Furthermore, Elmire feels that Tartuffe's religious hypocrisy is fully revealed in the manner that he suggests that he will be responsible for any sin which they might commit.
After coughing loudly a number of times and still not being rescued by her husband, Elmire finally pretends to consent to the seduction, but conceives of another ruse to gain time by asking Tartuffe to see if anyone is watching. She pretends to be afraid that her husband might catch them. At this point, Tartuffe finally seals his fate by saying that Orgon is too stupid to understand — even if he caught them.

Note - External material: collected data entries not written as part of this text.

(* ===== verification/Interaction.v ===== *)
(** * The main thread and its loops as interaction trees

    [query_world.cpp] has two loops without a bound: the retry loop around
    [sendData] (lines 146-163) and the loop over the deliveries of the
    stream (lines 246-263).  [Dispatcher], [Client] and [Main] model them,
    and [main] around them, with fuel.  This file models them without:
    the retry loop, the stream loop, the client (lines 221-263) and [main]
    (lines 55-265) are interaction trees, the loops built with the
    library's [ITree.iter], whose nodes are the calls the code makes to
    the outside ([callE]) and the exceptions it throws.  A loop that does
    not end is an infinite tree.

    [handle] answers the calls from the interfaces [Env], [ClientEnv] and
    [System], on the world of the process.  The semantics of the trees is
    that of [Trees]: [runs handle t p p' res] says that the tree [t],
    started in [p], ends in [p'] with the value or the exception [res].

    The theorems say that the trees and the definitions with fuel have
    the same runs ([refines], [refines_fuel]), each proved by the rules of
    [Trees] along the structure of the code: what is proved of
    [send_with_retry], [stream_loop] and [main] for enough fuel is proved
    of the program itself, and no behaviour of theirs is an artefact of
    the fuel.  [never_send_main] shows that the main thread never calls
    [sendData]. *)

From Stdlib Require Import Morphisms.
From Paco Require Import paco.
From ITree Require Import ITree ITreeFacts Events.Exception Events.ExceptionFacts.
From S2P Require Import Prelude Monad OrderedMap U16String Env Trees.
From S2P Require Import Dispatcher Config Pattern Client Main.

(** ** Events *)

(** The calls to the outside that the main thread and the retry loop make,
    each with the type of its answer.  A call that can throw answers with
    the exception it threw, if any.  [AggregatorStart] carries what the
    callback it registers has captured and only reads. *)
Variant callE : Type → Type :=
  | SendData (solns : list AttrUpdate) (synchronous : bool) : callE (option exn)
  | PrintOut (text : string) : callE ()
  | PrintErr (text : string) : callE ()
  | IfstreamOpen (path : string) : callE (option string)
  | SwmConnect (ip : string) (port : Z) (types : list (u16string * bool))
      (origin : u16string) : callE bool
  | AggregatorStart (servers : list (string * Z))
      (object_to_solution : omap u16string u16string) : callE ()
  | CwcConnect (ip : string) (port : Z) : callE bool
  | CurrentSnapshotRequest (uri : u16string) (attrs : list u16string) :
      callE Response
  | Get (r : Response) : callE (exn + WorldState)
  | StreamRequest (uri : u16string) (attrs : list u16string) (interval : Z) :
      callE StepResponse
  | HasNext (sr : StepResponse) : callE bool
  | Next (sr : StepResponse) : callE (exn + WorldState).
(** * The HTTP request router of [http/router.ts]

    A shallow embedding of the [Router] class and of the helper functions of
    its module, together with the properties of registration ([handle]) and
    of dispatch ([handler]) that the specification states.

    Conventions of the embedding:
    - a JavaScript string is a [string], one character per code unit, so
      that [String.length] is the [length] property;
    - the private fields of a [Router] are the fields of a record, and the
      methods are computations of a state-and-exception monad over that
      record: a [throw] leaves the fields as they were when it was raised;
    - a [Handler] is a function from the request and the connection
      information to its response (for a handler that returns a promise,
      the response it settles to). *)

From Stdlib Require Import ZArith String Ascii List Bool Sorted Lia.
From stdpp Require Import base option list sorting strings gmap.

Local Open Scope string_scope.
Local Open Scope list_scope.
Local Open Scope Z_scope.

(** ** The JavaScript built-ins the module calls *)

Module Js.

(** [String.prototype.at]: a negative index counts from the end, and an
    index outside the string gives [undefined]. *)
Definition at_ (s : string) (index : Z) : option ascii :=
  let len := Z.of_nat (String.length s) in
  let k := if 0 <=? index then index else len + index in
  if (k <? 0) || (len <=? k) then None else String.get (Z.to_nat k) s.

(** [s[i]] for an index that is a natural number. *)
Definition nth_char (s : string) (i : nat) : option ascii := String.get i s.

(** [String.prototype.startsWith]. *)
Definition startsWith (s searchString : string) : bool :=
  String.prefix searchString s.

(** [Array.prototype.findIndex]: the index of the first element that
    satisfies the predicate, and [-1] when there is none. *)
Fixpoint findIndex_from {A} (p : A → bool) (l : list A) (i : Z) : Z :=
  match l with
  | [] => -1
  | x :: l' => if p x then i else findIndex_from p l' (i + 1)
  end.

Definition findIndex {A} (p : A → bool) (l : list A) : Z :=
  findIndex_from p l 0.

(** [Array.prototype.splice(start, 0, item)]: a negative [start] is
    relative to the end of the array and is clamped at [0], one beyond
    the length is clamped at the length. *)
Definition splice_insert {A} (l : list A) (start : Z) (item : A) : list A :=
  let len := Z.of_nat (length l) in
  let actualStart :=
    if start <? 0 then Z.max (len + start) 0 else Z.min start len in
  take (Z.to_nat actualStart) l ++ item :: drop (Z.to_nat actualStart) l.

(** [Map.prototype.has]. *)
Definition has {V} (m : gmap string V) (key : string) : bool :=
  bool_decide (is_Some (m !! key)).

End Js.

(** ** Requests, responses and URLs *)

(** A [Headers] object: the header list, names in lower case. *)
Definition Headers := list (string * string).

(** [Headers.prototype.get]: the values of the header joined by a comma and
    a space, [null] when the header is absent. *)
Fixpoint Headers_get (name : string) (headers : Headers) : option string :=
  match headers with
  | [] => None
  | (n, v) :: rest =>
      if String.eqb n name then
        match Headers_get name rest with
        | Some vs => Some (v +:+ ", " +:+ vs)
        | None => Some v
        end
      else Headers_get name rest
  end.

(** A parsed [URL] object, by its components as the getters return them
    ([port] is empty for the default port, [search] and [hash] carry their
    leading delimiter when they are not empty). A request URL carries no
    credentials. *)
Module URL.

Record t := mk {
  protocol : string;
  hostname : string;
  port : string;
  pathname : string;
  search : string;
  hash : string
}.

(** The [pathname] setter. The router only assigns paths it obtained from
    the [pathname] getter through [normalize]; the setter stores such a
    path as it is. *)
Definition set_pathname (url : t) (value : string) : t :=
  {| protocol := protocol url; hostname := hostname url; port := port url;
     pathname := value; search := search url; hash := hash url |}.

(** [URL.prototype.toString], the serialisation of the URL. *)
Definition toString (url : t) : string :=
  protocol url +:+ "//" +:+ hostname url
    +:+ (if String.eqb (port url) "" then "" else ":" +:+ port url)
    +:+ pathname url +:+ search url +:+ hash url.

End URL.

(** A [Request]: [req_url] is [new URL(request.url)], which cannot fail on
    the URL of a request. *)
Record Request := {
  req_url : URL.t;
  req_headers : Headers
}.

Record Response := {
  res_status : Z;
  res_headers : Headers;
  res_body : option string
}.

(** [ConnInfo] of [native_server.ts], as the tests build it. *)
Record Addr := { addr_hostname : string; addr_port : Z; addr_transport : string }.
Record ConnInfo := { localAddr : Addr; remoteAddr : Addr }.

Definition Handler : Type := Request → ConnInfo → Response.

(** Modelled from the spec: the [Status] enumeration and the [STATUS_TEXT]
    table of [http_status.ts], which is not among the sources; the two
    entries the router uses, 301 (Moved Permanently) and 404 with the status
    text "Not Found". *)
Inductive Status := MovedPermanently | NotFound.

Definition Status_code (status : Status) : Z :=
  match status with
  | MovedPermanently => 301
  | NotFound => 404
  end.

(** [STATUS_TEXT.get]. *)
Definition STATUS_TEXT_get (status : Status) : option string :=
  match status with
  | MovedPermanently => Some "Moved Permanently"
  | NotFound => Some "Not Found"
  end.

(** ** Exceptions and the monad of the methods *)

Inductive Exception :=
| Http (message : string) (* Deno.errors.Http *)
| TypeError.              (* of the URL constructor, whatever its message *)

Definition ERROR_INVALID_ROUTE : Exception := Http "Invalid route".
(** The site answers on its home page, on [/admin] and with a directory
    listing on [/]; every other path refuses the connection.  Ports 80 and
    443 are open, the zone publishes an SPF record and no DMARC record. *)
Definition world : Mcp.World :=
  Mcp.MkWorld
    (fun url _ =>
       if String.eqb url "https://example.com" then Ok home
       else if String.eqb url "https://example.com/admin"
       then Ok (MkResponse 200 [] "admin console")
       else if String.eqb url "https://example.com/"
       then Ok (MkResponse 200 [] "<title>Index of /</title>")
       else Raise refused)
    (fun _ _ => Ok (MkResponse 200 [("Allow", "GET, HEAD, put, Trace")] ""))
    (fun _ port _ =>
       if Mcp.port_in port [80; 443]%Z then Ok tt
       else Raise (MkExn OSError "Connection refused"))
    (fun _ _ _ => Ok cert)
    (fun _ rtype =>
       if String.eqb rtype "TXT"
       then Ok [Mcp.dquote ++ "v=spf1 include:_spf.example.com ~all" ++ Mcp.dquote]
       else if String.eqb rtype "A" then Ok ["93.184.216.34"]
       else Raise (MkExn DnsNoAnswer "The DNS response does not contain an answer"))
    "2024-06-01T12:00:00+00:00"
    1717243200
    (fun s =>
       if String.eqb s "Jan  1 00:00:00 2024 GMT" then Ok 1704067200%Z
       else if String.eqb s "Jan  1 00:00:00 2025 GMT" then Ok 1735689600%Z
       else Raise (MkExn OtherException "time data does not match format"))
    (fun t =>
       if (t =? 1704067200)%Z then "2024-01-01T00:00:00" else "2025-01-01T00:00:00")
    (fun _ => "").

(** The same site, except that the paths that refused the connection now
    answer 404. *)
Definition world_404 : Mcp.World :=
  Mcp.MkWorld
    (fun url _ =>
       if String.eqb url "https://example.com" then Ok home
       else if String.eqb url "https://example.com/admin"
       then Ok (MkResponse 200 [] "admin console")
       else if String.eqb url "https://example.com/"
       then Ok (MkResponse 200 [] "<title>Index of /</title>")
       else Ok (MkResponse 404 [] "not found"))
    (Mcp.requests_options world)
    (Mcp.create_connection world)
    (Mcp.tls_peercert world)
    (Mcp.dns_resolve world)
    (Mcp.utc_now_isoformat world)
    (Mcp.now world)
    (Mcp.strptime world)
    (Mcp.isoformat world)
    (Mcp.py_str world).

(** A host that refuses every connection. *)
Definition down : Mcp.VulnerabilityRequest :=
  Mcp.MkVulnerabilityRequest "down.example.com" "deep".

(** A depth outside the three tiers. *)
Definition extreme : Mcp.VulnerabilityRequest :=
  Mcp.MkVulnerabilityRequest "example.com" "extreme".

(** The site of [world], answering every GET with [resp]. *)
Definition serving (resp : HttpResponse) : Mcp.World :=
  Mcp.MkWorld
    (fun _ _ => Ok resp)
    (Mcp.requests_options world)
    (Mcp.create_connection world)
    (Mcp.tls_peercert world)
    (Mcp.dns_resolve world)
    (Mcp.utc_now_isoformat world)
    (Mcp.now world)
    (Mcp.strptime world)
    (Mcp.isoformat world)
    (Mcp.py_str world).

(** Two catalog headers, one of them of high importance. *)
Definition two_headers : HttpResponse :=
  MkResponse 200
    [ ("Strict-Transport-Security", "max-age=31536000");
      ("X-Frame-Options", "DENY") ]
    "ok".

(** Every catalog header, the content security policy with an empty value. *)
Definition empty_csp : HttpResponse :=
  MkResponse 200
    [ ("Strict-Transport-Security", "max-age=31536000");
      ("Content-Security-Policy", "");
      ("X-Frame-Options", "DENY");
      ("X-Content-Type-Options", "nosniff");
      ("X-XSS-Protection", "1; mode=block");
      ("Referrer-Policy", "no-referrer");
      ("Permissions-Policy", "geolocation=()") ]
    "ok".

Definition headers_request : Mcp.SecurityHeadersRequest :=
  Mcp.MkSecurityHeadersRequest "example.com".

Definition dns_request : Mcp.DNSRequest := Mcp.MkDNSRequest "Example.com".
(** A [MapMatcherImplementation] object.  [this_env], [this_resolver] and
    [this_appendFinalSlash] are the fields that [MatcherBase] (declared in
    [Matcher.ts]) keeps from the options it is built with;
    [this_constructor] is [this.constructor], the class returned by [map]. *)
Record MapMatcherImplementation := {
  this_env : Env;
  this_resolver : Resolver;
  this_appendFinalSlash : bool;
  this_constructor : MapMatcherClass;
  child : option Child;
  last : option Last;
}.

Definition set_last (this : MapMatcherImplementation) (l : Last) : MapMatcherImplementation :=
  {| this_env := this_env this;
     this_resolver := this_resolver this;
     this_appendFinalSlash := this_appendFinalSlash this;
     this_constructor := this_constructor this;
     child := child this;
     last := Some l |}.

(** What lies outside the node: the resolver's memory and the store of
    child instances. *)
Record World := {
  resolverState : ResolverState;
  instances : list InstanceState;
}.

(** ** Collaborators

    What [MapMatcher.ts] imports from [Mapping], [Resolver], [Segments] and
    [Matcher], as an interface.  [resolve] and [getResult] may read and
    change the resolver's memory; [newInstance] is [new childMatcher(options)]
    and [getResult] is [instance.getResult()]. *)
Class Collaborators := {
  mappingAgainstPathname : Env → Mapping → bool → option Env;
  createMapping : string → MaybeResolvableMatcher → Mapping;
  resolve : Resolver → Env → Resolvable → ResolverState → Resolution * ResolverState;
  createSegment : string → Request → MapMatcherClass → bool → Segment;
  createNotFoundSegment : Request → Segment;
  createNotReadySegment : Request → option Error → bool → Segment;
  newInstance : Matcher → MatcherOptions → InstanceState;
  getResult : InstanceState → ResolverState → MatcherResult * InstanceState * ResolverState;
}.

Context `{!Collaborators}.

It seems that only when Tartuffe insults Orgon personally does he finally enrage Orgon sufficiently to make him emerge from his hiding place and denounce his friend. The irony is that he would allow his wife to be put in a compromising position, but only when he was the subject of a personal affront would he denounce Tartuffe as a scoundrel. Consequently, the comedy stems from a type of delayed emergence as we notice Orgon taking so long to be convinced and, finally, being convinced only when he is revealed as an object of contempt.
In Scene 6, after Orgon has been so adamant in his view that only he is correct, we delight in Elmire's sarcasm when she tells him to go back to his hiding place until he is completely convinced. Dorine will later chide him for being too stubborn for too long.
In Scene 7, we take delight in finally having the scoundrel Tartuffe confronted with his own hypocrisy. But when Orgon says that he has long suspected Tartuffe and thought that he would soon catch him in some type of hypocrisy, there is no evidence to support Orgon's claim. In fact, since he was so hard to convince in the preceding scenes, we must assume that he cannot accept all of the indications about his own stupidity.
The scene offers another reversal. After Tartuffe's hypocrisy is exposed, the tables are turned when Tartuffe reveals that he is now master of the house and that it will be Orgon who will have to leave.
Molière's technique here is not to dwell upon Orgon's stupidity — it would be too easy to merely make him the butt of more sarcasm. Instead, once illuminated, Orgon then feels the weight of his own stupidity by being made the victim of Tartuffe's machinations. Molière does not allow us to revel in Orgon's mortification, but immediately makes us feel a bit sympathetic for him, since he now stands in danger of losing everything.
The final scene of the act offers one more bit of suspense as Orgon states his concern about a certain strongbox which we later discover contains some important papers pertaining to the State.